With children not exercising and not eating right, childhood obesity has become an epidemic in America that threatens to cause younger generations to have a shorter life span than their parents. So how do we get our kids to eat healthier? The First Lady stated that if the food tastes good, they’ll eat it:
Well, I've learned that if it's fresh and grown locally, it's probably going to taste better. That's what I learned. And that's how I've been able to get my children to try different things, and in particular fruits and vegetables. By making this small change in our family's diet and adding more fresh produce for my family, Barack, the girls, me, we all started to notice over a very short period of time that we felt much better and we had more energy, right? And so I wanted to share this little piece of experience that I had with the rest of the nation, a wider audience, which is what brings us here today.
This gorgeous and bountiful garden that you saw over there has given us the chance to not just have some fun, which we've had a lot of it, but to shed some light on the important -- on the important food and nutrition issues that we're going to need to address as a nation. We have to deal with these issues.
More than 90 pounds of produce has been harvested so far. Some of it has been used for meals at the White House, but much of it has gone to area soup kitchens. While fresh fruits and vegetables are delicious, unfortunately they are not easily accessible to everyone, especially those in low-income areas. As the First Lady explained, for those Americans who live in areas where healthy food is out of reach, a healthy future is also out of reach. This is why community gardens are so exciting. They provide the opportunity to make healthy, affordable food readily available while bringing communities together. People are learning the benefits of community gardening -- over 1 million community gardens are flourishing right now, many in underserved urban communities. These gardens are bringing neighbors together to create a healthier community and a healthier future for the kids.

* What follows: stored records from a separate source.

(** * Fluor: reaction-driven embeds ([src/core/InteractiveEmbed.ts])

    A shallow embedding of the two classes of the module, [InteractiveEmbed]
    and [PaginatedEmbed], and the properties of their constructors, of
    [send] and of the two collector listeners that [send] installs. *)

From stdpp Require Import base strings list gmap fin_maps pretty.
From Stdlib Require Import ZArith Lia.
(** An error response of the middleware has status 401 or 403; the
    client reports it as a failed upload, neither as a success nor as a
    match that exists already, and the store is as it was.  [text] is the
    body of the response. *)
Theorem rejected_upload_is_reported_as_failure mw cached outcome req status
    detail text id stats ms db :
  dispatch mw cached outcome req = ErrorResponse status detail →
  (status = 401 ∨ status = 403)%Z
  ∧ upload_to_api (Intercepted status text) id stats ms db
    = (false, ApiUploadFailed status text, db).
Proof.
  intros Hd.
  assert (status = 401 ∨ status = 403)%Z as Hstatus.
  { unfold dispatch in Hd. destruct (bool_decide _); [done|].
    destruct (if token_auth_enabled mw then _ else _);
      [|left; by injection Hd as <- _|done].
    destruct (_ && _ && _); [right; by injection Hd as <- _|done]. }
  split; [exact Hstatus|].
  unfold upload_to_api, post, check_response.
  by destruct Hstatus as [->| ->].
Qed.

(** With token authentication on, an upload without the configured token
    is answered with 401 before any other check and never reaches the
    handler. *)
Theorem upload_requires_token mw cached outcome req :
  token_auth_enabled mw = true →
  path req ∉ exempt_paths mw →
  verify_token (api_token mw) (authorization req) ≠ TokenOk →
  dispatch mw cached outcome req ≠ CallNext
  ∧ (authorization req = None →
     dispatch mw cached outcome req
     = ErrorResponse 401 "Missing Authorization header").
Proof.
  intros Henabled Hpath Htoken. unfold dispatch.
  rewrite bool_decide_eq_false_2 by done. rewrite Henabled. split.
  - by destruct (verify_token (api_token mw) (authorization req)).
  - by intros ->.
Qed.

(** The address used for the geolocation check is taken from the request
    headers first: when the first entry of X-Forwarded-For begins like a
    local address, a request with a valid token passes whatever the cache
    and the lookup say. *)
Theorem forwarded_local_address_skips_geolocation mw cached outcome req forwarded :
  x_forwarded_for req = Some forwarded →
  forwarded ≠ "" →
  is_local_ip (strip (before_comma forwarded)) = true →
  (token_auth_enabled mw = true →
   verify_token (api_token mw) (authorization req) = TokenOk) →
  dispatch mw cached outcome req = CallNext.
Proof.
  intros Hfwd Hne Hlocal Htoken. unfold dispatch.
  destruct (bool_decide _); [done|].
  assert ((if token_auth_enabled mw
           then verify_token (api_token mw) (authorization req) else TokenOk)
          = TokenOk) as ->.
  { destruct (token_auth_enabled mw); [by apply Htoken|done]. }
  unfold get_client_ip. rewrite Hfwd. simpl.
  destruct (String.eqb_spec forwarded ""); [done|]. simpl.
  rewrite Hlocal. simpl. by rewrite andb_false_r.
Qed.

(** For a middleware built by [__init__]: a geolocation lookup that raises
    lets the request pass, a lookup that gives no country blocks it, and a
    cached country decides without the lookup. *)
Theorem geolocation_fails_open_on_error mw token_enabled token geo_enabled
    countries exempt :
  make_middleware token_enabled token geo_enabled countries exempt = Some mw →
  allowed_countries mw ≠ []
  ∧ verify_geolocation mw None LookupError = true
  ∧ verify_geolocation mw None (Answer None) = false
  ∧ (∀ c outcome,
       verify_geolocation mw (Some c) outcome
       = bool_decide (c ∈ allowed_countries mw))
  ∧ (∀ c, verify_geolocation mw None (Answer (Some c))
          = bool_decide (c ∈ allowed_countries mw)).
Proof.
  unfold make_middleware.
  destruct (token_enabled && negb (truthy token)); [done|].
  intros [= <-]. simpl.
  assert (or_default countries ["NO"] ≠ []) as Hne.
  { by destruct countries as [[|? ?]|]. }
  split; [done|]. split; [|done].
  unfold verify_geolocation, lookup_country. simpl.
  destruct (or_default countries ["NO"]) as [|c cs]; [done|]. simpl.
  apply bool_decide_eq_true_2. left.
Qed.

End SecurityMore.

(** A header with the right token. *)
Lemma token_check_sound_witness :
  verify_token (Some "s3cret") (Some "bearer s3cret") = TokenOk
  ∧ ∃ header scheme token,
      Some "bearer s3cret" = Some header
      ∧ str_split header = [scheme; token]
      ∧ lower scheme = "bearer".
Proof.
  assert (verify_token (Some "s3cret") (Some "bearer s3cret") = TokenOk) as Hok
    by reflexivity.
  split; [exact Hok|].
  destruct (token_check_sound _ _ Hok)
    as (header & scheme & token & Hh & _ & Hsplit & Hscheme & _).
  exists header, scheme, token. by split_and!.
Defined.

(** The client's header for the token "s3cret". *)
Lemma bearer_token_round_trip_witness :
  verify_token (Some "s3cret") (client_authorization (Some "s3cret")) = TokenOk
  ∧ verify_token (Some "other") (client_authorization (Some "s3cret"))
    = TokenRejected "Invalid API token".
Proof.
  split.
  - apply (bearer_token_round_trip "s3cret" "s3cret"); done.
  - apply (bearer_token_round_trip "s3cret" "other"); done.
Defined.

Definition guarded : Middleware :=
  {| token_auth_enabled := true; api_token := Some "s3cret";
     geolocation_enabled := true; allowed_countries := ["NO"; "NL"];
     exempt_paths := default_exempt_paths |}.

(** An upload without a token against a guarded server. *)
Lemma upload_requires_token_witness :
  dispatch guarded None (Answer (Some "NO"))
    (upload_request None None None (Some "203.0.113.7"))
  = ErrorResponse 401 "Missing Authorization header".
Proof.
  apply (upload_requires_token guarded None (Answer (Some "NO"))
           (upload_request None None None (Some "203.0.113.7")));
    [reflexivity| |discriminate|reflexivity].
  unfold guarded, default_exempt_paths, upload_request. simpl.
  intros Hin. repeat (apply elem_of_cons in Hin as [Hin|Hin]; [discriminate Hin|]).
  by apply elem_of_nil in Hin.
Defined.

(** The same upload is reported as failed with status 401. *)
Lemma rejected_upload_is_reported_as_failure_witness :
  upload_to_api (Intercepted 401 "Unauthorized") (match_id sample_payload)
    (parse_player_stats full_demo) (map_stats sample_payload) stored_once
  = (false, ApiUploadFailed 401 "Unauthorized", stored_once).
Proof.
  apply (rejected_upload_is_reported_as_failure guarded None
           (Answer (Some "NO"))
           (upload_request None None None (Some "203.0.113.7"))
           401 "Missing Authorization header").
  reflexivity.
Defined.

(** A request that names a private address in X-Forwarded-For passes,
    though the lookup of its real address would block it. *)
Lemma forwarded_local_address_skips_geolocation_witness :
  dispatch guarded None (Answer (Some "US"))
    (upload_request (Some "s3cret") (Some " 10.0.0.1 , 198.51.100.4") None
                    (Some "198.51.100.4"))
  = CallNext
  ∧ dispatch guarded None (Answer (Some "US"))
      (upload_request (Some "s3cret") None None (Some "198.51.100.4"))
    = ErrorResponse 403 "Access denied: API only accessible from NO, NL".
Proof.
  split; [|reflexivity].
  apply (forwarded_local_address_skips_geolocation guarded None
           (Answer (Some "US")) _ " 10.0.0.1 , 198.51.100.4");
    [reflexivity|discriminate|reflexivity|reflexivity].
Defined.

(** The middleware of api_server.py with its default countries. *)
Lemma geolocation_fails_open_on_error_witness :
  make_middleware true (Some "s3cret") true (Some ["NO"; "NL"]) None = Some guarded
  ∧ verify_geolocation guarded None LookupError = true
  ∧ verify_geolocation guarded None (Answer None) = false.
Proof.
  assert (make_middleware true (Some "s3cret") true (Some ["NO"; "NL"]) None
          = Some guarded) as Hmw by reflexivity.
  destruct (geolocation_fails_open_on_error _ _ _ _ _ _ Hmw)
    as (_ & Hopen & Hclosed & _).
  split; [exact Hmw|]. split; [exact Hopen|exact Hclosed].
Defined.

(** * The stored outcome of a match *)

Section OutcomeMore.

Implicit Types (d : Demo) (df : RoundFrame) (ms : MapStats).

Lemma count_rounds_fallback_flag df :
  (count_rounds_fallback df = 0 ∨ count_rounds_fallback df = 1)%Z.
Proof. unfold count_rounds_fallback. destruct (_ <? _)%Z; [by right|by left]. Qed.

Lemma determine_won_flag d df :
  (determine_won d df = 0 ∨ determine_won d df = 1)%Z.
Proof.
  unfold determine_won.
  destruct (_ && _ && _); [|by left].
  destruct (last (round_rows df)) as [last_round|]; [|by left].
  destruct (ticks d) as [ticks_df|]; [|apply count_rounds_fallback_flag].
  destruct (find_our_team _ _) as [our_team| |];
    [|by left|apply count_rounds_fallback_flag].
  destruct (String.eqb _ _); [by right|by left].
Qed.

(** [won] is 0 or 1, and it is 0 whenever the round table is not a table,
    has no rows, or lacks the winner or the tick column. *)
Theorem won_is_a_flag d ms :
  parse_map_stats d = Some ms →
  (won ms = 0 ∨ won ms = 1)%Z
  ∧ ((∀ df, round_end d = Frame df →
            round_rows df = [] ∨ has_winner df = false
            ∨ has_round_tick df = false) →
     won ms = 0%Z).
Proof.
  unfold parse_map_stats.
  destruct (header d) as [header_map_name|]; [|done].
  destruct (round_end d) as [df| |] eqn:Hrounds; [| |done]; intros [= <-]; simpl.
  - split; [apply determine_won_flag|].
    intros Hunusable. unfold determine_won.
    destruct (Hunusable df eq_refl) as [->|[->| ->]]; [done|..].
    + by rewrite andb_false_r.
    + by rewrite andb_false_r.
  - split; [by left|done].
Qed.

However, the First Lady explained that the government must also take a role in ensuring our kids have access to healthy and nutritious food. The USDA’s National School Lunch Program serves 30 million meals a year in low-income schools. The school meals serve as a main source of nourishment for these kids, so it is essential that they are healthy. Additionally, the Child Nutrition Act, which regulates federal nutrition programs, is up for reauthorization later this year. By making our children’s nutrition a top priority, we can help assure a healthier future.